» WORKING DATA

Lemma numDigits_spec u : 1 <= u < 2 ^ 64 ->
  exists n, (n < 20)%nat /\ numDigits u = Ret (Z.of_nat (S n)) /\ 10 ^ Z.of_nat n <= u < 10 ^ Z.of_nat (S n).
Proof.
  intros Hu. unfold numDigits, Len64. replace (u =? 0) with false by lia.
  assert (0 <= Z.log2 u < 64) as HL by (split; [apply Z.log2_nonneg|apply Z.log2_lt_pow2; lia]).
  destruct (Z.log2_spec u ltac:(lia)) as [Hlo Hhi]. set (L := Z.log2 u) in *. clearbody L.
  assert (0 <= log10Pow2 (L + 1) < 20 /\ index uint64pow10 (log10Pow2 (L + 1)) = Ret (10 ^ log10Pow2 (L + 1)) /\
          10 ^ log10Pow2 (L + 1) <= 10 * 2 ^ L /\ 2 ^ (L + 1) <= 10 ^ (log10Pow2 (L + 1) + 1)) as (Hr & -> & Ha & Hb).
  { revert HL. apply (forall_below 64 (fun L => 0 <= log10Pow2 (L + 1) < 20 /\ index uint64pow10 (log10Pow2 (L + 1)) = Ret (10 ^ log10Pow2 (L + 1)) /\
      10 ^ log10Pow2 (L + 1) <= 10 * 2 ^ L /\ 2 ^ (L + 1) <= 10 ^ (log10Pow2 (L + 1) + 1))). vm_compute. reflexivity. }
  rewrite bind_ret. set (d := log10Pow2 (L + 1)) in *. clearbody d. rewrite <- Z.add_1_r in Hhi. unfold bool2.
  destruct (Z.leb_spec (10 ^ d) u) as [Hge|Hlt].
  - exists (Z.to_nat d). rewrite Nat2Z.inj_succ, Z2Nat.id by lia. split_and!; [lia|by rewrite Z.add_1_r|done|rewrite <- Z.add_1_r; lia].
  - assert (d <> 0) by (intros ->; cbn in Hlt; lia).
    exists (Z.to_nat (d - 1)). rewrite Nat2Z.inj_succ, Z2Nat.id, <- Z.add_1_r, Z.sub_add, Z.add_0_r by lia. split_and!; [lia|done| |done].
    replace d with (d - 1 + 1) in Ha by lia. rewrite Z.pow_add_r, Z.pow_1_r in Ha by lia. lia.
Qed.

Lemma repr_pad fuel n u : 10 ^ Z.of_nat n <= u < 10 ^ Z.of_nat (S n) -> (n < fuel)%nat -> repr fuel 10 u = pad (S n) u.
Proof.
  revert fuel u. induction n as [|n IH]; intros [|fuel] u Hu Hf; [lia| |lia|].
  - cbn in Hu. cbn [repr pad]. replace (u <? 10) with true by lia. unfold digit. rewrite Z.mod_small by lia. by replace (u <? 10) with true by lia.
  - rewrite !(Nat2Z.inj_succ (S n)), !(Nat2Z.inj_succ n), !Z.pow_succ_r in Hu by lia. pose proof (Z.mod_pos_bound u 10 ltac:(lia)).
    cbn [repr]. change (pad (S (S n)) u) with (pad (S n) (u / 10) ++ [48 + u mod 10]). replace (u <? 10) with false by lia. f_equal.
    + apply IH; [|lia]. rewrite Nat2Z.inj_succ, Z.pow_succ_r by lia. split; [apply Z.div_le_lower_bound; lia|apply Z.div_lt_upper_bound; lia].
    + unfold digit. by replace (u mod 10 <? 10) with true by lia.
Qed.

(** What the buffered formatters write: [numDigits] bytes of a large enough part of the buffer. *)
Lemma formatBase10_numeral u (a : gostring) n :
  10 ^ Z.of_nat n <= u < 10 ^ Z.of_nat (S n) -> (n < 20)%nat -> length a = S n -> formatBase10 a u = Ret (numeral 10 u).
Proof.
  intros Hu Hn Ha. assert (0 < 10 ^ Z.of_nat n) by lia. rewrite formatBase10_spec, Ha; [|unfold zlen; rewrite Ha; lia].
  f_equal. symmetry. apply repr_pad; [done|lia].
Qed.

Lemma numeral_10_buffer u : 100 <= u < 2 ^ 64 ->
  (nd ← numDigits u; b ← slice_to (replicate 24 0) nd; formatBase10 b u) = Ret (numeral 10 u).
Proof.
  intros Hu. destruct (numDigits_spec u) as (n & Hn & -> & Hp); [lia|]. rewrite bind_ret, slice_to_in_range, bind_ret by (rewrite zlen_replicate; lia).
  rewrite Nat2Z.id. apply formatBase10_numeral with n; [done|done|]. by rewrite length_take, length_replicate, Nat.min_l by lia.
Qed.

Lemma AppendUint_spec dst u b : 2 <= b <= 36 -> 0 <= u < 2 ^ 64 -> AppendUint dst u b = Ret (dst ++ numeral b u).
Proof.
  intros Hb Hu. unfold AppendUint. destruct (Z.eqb_spec b 10) as [->|Hne]; [|by rewrite formatBits_spec by done].
  unfold nSmalls. destruct (Z.ltb_spec u 100); [by rewrite small_spec by lia|].
  pose proof (numeral_10_buffer u ltac:(lia)) as Hn. destruct (numDigits u) as [nd| |]; [|done..]. rewrite bind_ret in Hn |- *.
  destruct (slice_to _ nd) as [bs| |]; [|done..]. rewrite bind_ret in Hn |- *. by rewrite Hn.
Qed.
Lemma FormatUint_spec u b : 2 <= b <= 36 -> 0 <= u < 2 ^ 64 -> FormatUint u b = Ret (numeral b u).
Proof.
  intros Hb Hu. pose proof (AppendUint_spec [] u b Hb Hu) as H. unfold AppendUint in H. unfold FormatUint.
  destruct (b =? 10); [destruct (u <? nSmalls)|]; cbn [app] in H.
  - destruct (small u); by rewrite ?bind_ret in H.
  - exact H.
  - destruct (formatBits u b false); by rewrite ?bind_ret in H.
Qed.

Lemma abs_wrap i : is_int i -> (if i <? 0 then uint_wrap 64 (- uint_wrap 64 i) else uint_wrap 64 i) = Z.abs i /\ 0 <= Z.abs i < 2 ^ 64.
Proof.
  unfold is_int, MinInt, MaxInt. intros Hi. split; [|lia]. unfold uint_wrap. destruct (Z.ltb_spec i 0).
  - rewrite <- (Z.mod_unique i (2 ^ 64) (-1) (i + 2 ^ 64)) by lia. rewrite <- (Z.mod_unique (- (i + 2 ^ 64)) (2 ^ 64) (-1) (- i)) by lia. lia.
  - rewrite Z.mod_small by lia. lia.
Qed.

Definition text_of (b i : Z) : gostring := sign (i <? 0) ++ numeral b (Z.abs i).

Lemma AppendInt_spec dst i b : 2 <= b <= 36 -> is_int i -> AppendInt dst i b = Ret (dst ++ text_of b i).
Proof.
  intros Hb Hi. destruct (abs_wrap i Hi) as [Ha Hu]. unfold AppendInt, text_of. destruct (i <? 0); cbn [sign]; rewrite Ha, AppendUint_spec by done;
    by rewrite <- ?app_assoc.
Qed.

» WHAT IS BEING ASKED
Which lines in the listing above hold the word "done"? Show each of them.

» RESPONSE BOX
  - exists (Z.to_nat d). rewrite Nat2Z.inj_succ, Z2Nat.id by lia. split_and!; [lia|by rewrite Z.add_1_r|done|rewrite <- Z.add_1_r; lia].
    exists (Z.to_nat (d - 1)). rewrite Nat2Z.inj_succ, Z2Nat.id, <- Z.add_1_r, Z.sub_add, Z.add_0_r by lia. split_and!; [lia|done| |done].
  f_equal. symmetry. apply repr_pad; [done|lia].
  rewrite Nat2Z.id. apply formatBase10_numeral with n; [done|done|]. by rewrite length_take, length_replicate, Nat.min_l by lia.
  intros Hb Hu. unfold AppendUint. destruct (Z.eqb_spec b 10) as [->|Hne]; [|by rewrite formatBits_spec by done].
  pose proof (numeral_10_buffer u ltac:(lia)) as Hn. destruct (numDigits u) as [nd| |]; [|done..]. rewrite bind_ret in Hn |- *.
  destruct (slice_to _ nd) as [bs| |]; [|done..]. rewrite bind_ret in Hn |- *. by rewrite Hn.
  intros Hb Hi. destruct (abs_wrap i Hi) as [Ha Hu]. unfold AppendInt, text_of. destruct (i <? 0); cbn [sign]; rewrite Ha, AppendUint_spec by done;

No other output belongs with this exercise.